Data excerpts:
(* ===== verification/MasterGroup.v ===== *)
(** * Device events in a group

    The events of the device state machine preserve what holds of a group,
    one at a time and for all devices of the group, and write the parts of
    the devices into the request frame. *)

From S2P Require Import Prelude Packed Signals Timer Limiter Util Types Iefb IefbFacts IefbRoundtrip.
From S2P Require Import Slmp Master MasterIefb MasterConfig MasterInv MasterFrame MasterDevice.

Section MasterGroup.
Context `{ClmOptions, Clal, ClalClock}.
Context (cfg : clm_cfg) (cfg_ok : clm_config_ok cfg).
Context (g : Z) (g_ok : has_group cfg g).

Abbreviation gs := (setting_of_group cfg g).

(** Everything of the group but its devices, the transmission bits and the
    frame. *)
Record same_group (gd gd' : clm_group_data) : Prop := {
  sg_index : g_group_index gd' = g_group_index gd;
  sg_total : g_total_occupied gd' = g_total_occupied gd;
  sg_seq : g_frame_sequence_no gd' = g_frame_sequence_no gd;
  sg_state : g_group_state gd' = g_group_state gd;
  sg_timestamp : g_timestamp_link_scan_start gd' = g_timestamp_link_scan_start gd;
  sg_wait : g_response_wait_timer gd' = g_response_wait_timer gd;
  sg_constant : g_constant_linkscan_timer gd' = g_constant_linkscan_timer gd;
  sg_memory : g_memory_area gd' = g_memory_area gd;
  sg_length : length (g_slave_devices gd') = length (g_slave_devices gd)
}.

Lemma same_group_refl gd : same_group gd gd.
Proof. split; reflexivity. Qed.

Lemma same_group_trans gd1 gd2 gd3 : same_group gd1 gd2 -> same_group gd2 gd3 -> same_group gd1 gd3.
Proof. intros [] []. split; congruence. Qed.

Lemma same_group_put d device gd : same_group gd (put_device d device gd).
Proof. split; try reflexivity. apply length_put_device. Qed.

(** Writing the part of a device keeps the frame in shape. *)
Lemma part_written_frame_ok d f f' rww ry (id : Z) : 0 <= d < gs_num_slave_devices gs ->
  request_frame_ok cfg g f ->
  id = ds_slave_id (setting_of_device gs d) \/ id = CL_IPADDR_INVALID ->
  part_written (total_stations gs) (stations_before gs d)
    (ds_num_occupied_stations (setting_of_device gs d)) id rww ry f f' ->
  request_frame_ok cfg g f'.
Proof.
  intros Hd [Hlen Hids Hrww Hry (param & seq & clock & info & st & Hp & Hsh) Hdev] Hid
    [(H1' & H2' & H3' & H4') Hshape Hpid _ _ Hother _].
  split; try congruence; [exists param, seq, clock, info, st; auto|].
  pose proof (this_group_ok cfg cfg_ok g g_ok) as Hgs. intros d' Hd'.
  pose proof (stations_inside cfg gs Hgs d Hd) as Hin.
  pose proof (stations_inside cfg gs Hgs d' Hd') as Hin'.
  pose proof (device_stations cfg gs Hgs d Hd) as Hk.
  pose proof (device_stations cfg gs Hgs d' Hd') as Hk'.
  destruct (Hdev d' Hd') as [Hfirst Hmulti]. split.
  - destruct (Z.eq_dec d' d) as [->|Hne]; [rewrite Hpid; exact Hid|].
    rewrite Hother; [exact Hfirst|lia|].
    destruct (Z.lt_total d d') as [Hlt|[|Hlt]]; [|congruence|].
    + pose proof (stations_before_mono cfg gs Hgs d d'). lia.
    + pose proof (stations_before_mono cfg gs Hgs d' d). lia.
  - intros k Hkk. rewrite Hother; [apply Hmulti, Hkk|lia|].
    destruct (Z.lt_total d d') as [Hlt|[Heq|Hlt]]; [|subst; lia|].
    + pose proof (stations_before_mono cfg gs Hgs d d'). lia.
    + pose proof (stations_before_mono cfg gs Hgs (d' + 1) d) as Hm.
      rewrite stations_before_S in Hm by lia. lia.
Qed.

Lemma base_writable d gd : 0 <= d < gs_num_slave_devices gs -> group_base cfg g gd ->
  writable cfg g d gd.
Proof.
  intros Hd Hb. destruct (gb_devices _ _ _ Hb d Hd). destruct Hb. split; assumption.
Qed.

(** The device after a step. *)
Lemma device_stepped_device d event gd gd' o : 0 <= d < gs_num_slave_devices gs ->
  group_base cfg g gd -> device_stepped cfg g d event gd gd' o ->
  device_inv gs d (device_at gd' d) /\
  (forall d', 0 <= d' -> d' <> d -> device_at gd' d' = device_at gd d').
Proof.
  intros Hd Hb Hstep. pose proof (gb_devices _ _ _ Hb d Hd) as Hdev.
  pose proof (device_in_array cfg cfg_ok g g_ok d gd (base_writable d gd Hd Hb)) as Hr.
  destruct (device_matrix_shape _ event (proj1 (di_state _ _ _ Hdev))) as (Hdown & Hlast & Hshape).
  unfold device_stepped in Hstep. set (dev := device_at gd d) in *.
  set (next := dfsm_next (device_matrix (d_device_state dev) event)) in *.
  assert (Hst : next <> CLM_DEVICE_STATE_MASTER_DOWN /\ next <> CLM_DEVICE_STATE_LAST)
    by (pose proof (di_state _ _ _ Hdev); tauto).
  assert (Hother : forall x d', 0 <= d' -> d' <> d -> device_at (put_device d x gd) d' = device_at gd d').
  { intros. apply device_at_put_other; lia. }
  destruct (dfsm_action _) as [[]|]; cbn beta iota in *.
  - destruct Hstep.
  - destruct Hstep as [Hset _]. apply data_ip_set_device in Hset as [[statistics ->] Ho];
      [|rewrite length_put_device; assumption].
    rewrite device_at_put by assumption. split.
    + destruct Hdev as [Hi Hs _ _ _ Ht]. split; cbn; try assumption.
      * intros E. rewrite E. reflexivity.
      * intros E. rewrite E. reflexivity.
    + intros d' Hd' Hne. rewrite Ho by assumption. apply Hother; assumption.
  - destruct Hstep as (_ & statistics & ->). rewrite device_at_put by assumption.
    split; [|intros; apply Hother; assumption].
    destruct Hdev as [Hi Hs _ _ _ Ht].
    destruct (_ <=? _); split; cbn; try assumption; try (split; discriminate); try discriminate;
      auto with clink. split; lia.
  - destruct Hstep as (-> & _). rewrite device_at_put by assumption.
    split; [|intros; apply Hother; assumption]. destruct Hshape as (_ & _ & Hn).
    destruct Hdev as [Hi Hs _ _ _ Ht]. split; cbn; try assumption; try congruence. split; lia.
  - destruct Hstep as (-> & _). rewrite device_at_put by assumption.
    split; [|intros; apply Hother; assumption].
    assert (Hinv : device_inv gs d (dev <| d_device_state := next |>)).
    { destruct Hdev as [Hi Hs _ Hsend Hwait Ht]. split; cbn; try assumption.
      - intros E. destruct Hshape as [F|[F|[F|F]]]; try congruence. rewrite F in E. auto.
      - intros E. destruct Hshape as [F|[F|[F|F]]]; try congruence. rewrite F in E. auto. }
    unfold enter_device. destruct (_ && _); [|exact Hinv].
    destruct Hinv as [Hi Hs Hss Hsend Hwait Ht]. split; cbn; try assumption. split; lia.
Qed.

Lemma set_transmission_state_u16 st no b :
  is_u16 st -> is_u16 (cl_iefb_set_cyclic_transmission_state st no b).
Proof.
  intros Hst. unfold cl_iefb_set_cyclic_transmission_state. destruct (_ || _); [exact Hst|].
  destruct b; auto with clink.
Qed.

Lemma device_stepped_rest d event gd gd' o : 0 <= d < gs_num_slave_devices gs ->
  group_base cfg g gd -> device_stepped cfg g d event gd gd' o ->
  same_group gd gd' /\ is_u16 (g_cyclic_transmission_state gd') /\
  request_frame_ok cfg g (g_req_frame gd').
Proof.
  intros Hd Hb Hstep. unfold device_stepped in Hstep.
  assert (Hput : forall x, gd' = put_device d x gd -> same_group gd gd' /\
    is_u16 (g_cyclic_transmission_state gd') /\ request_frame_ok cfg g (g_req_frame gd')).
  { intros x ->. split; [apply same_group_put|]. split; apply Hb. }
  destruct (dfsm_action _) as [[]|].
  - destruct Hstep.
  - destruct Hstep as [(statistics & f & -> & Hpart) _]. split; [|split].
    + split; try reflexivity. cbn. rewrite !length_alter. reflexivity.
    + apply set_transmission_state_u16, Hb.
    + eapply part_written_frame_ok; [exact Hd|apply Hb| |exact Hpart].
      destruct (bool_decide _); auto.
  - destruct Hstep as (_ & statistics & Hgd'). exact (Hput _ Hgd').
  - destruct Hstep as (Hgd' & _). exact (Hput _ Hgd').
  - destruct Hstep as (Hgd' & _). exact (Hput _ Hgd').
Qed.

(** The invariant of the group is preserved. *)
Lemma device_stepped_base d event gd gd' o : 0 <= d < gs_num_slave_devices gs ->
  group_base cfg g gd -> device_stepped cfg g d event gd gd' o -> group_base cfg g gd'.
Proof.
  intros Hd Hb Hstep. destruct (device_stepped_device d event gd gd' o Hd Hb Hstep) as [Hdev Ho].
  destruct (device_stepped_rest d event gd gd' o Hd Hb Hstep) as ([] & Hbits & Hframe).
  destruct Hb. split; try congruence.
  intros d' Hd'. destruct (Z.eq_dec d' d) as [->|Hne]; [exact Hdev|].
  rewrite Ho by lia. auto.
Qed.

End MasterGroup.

Brief: From the records above, retype only the lines starting at the line that contains "unfold device_stepped in Hstep. set" and ending at the line that contains "assert (Hst : next", both included.

Solution to this task:
  unfold device_stepped in Hstep. set (dev := device_at gd d) in *.
  set (next := dfsm_next (device_matrix (d_device_state dev) event)) in *.
  assert (Hst : next <> CLM_DEVICE_STATE_MASTER_DOWN /\ next <> CLM_DEVICE_STATE_LAST)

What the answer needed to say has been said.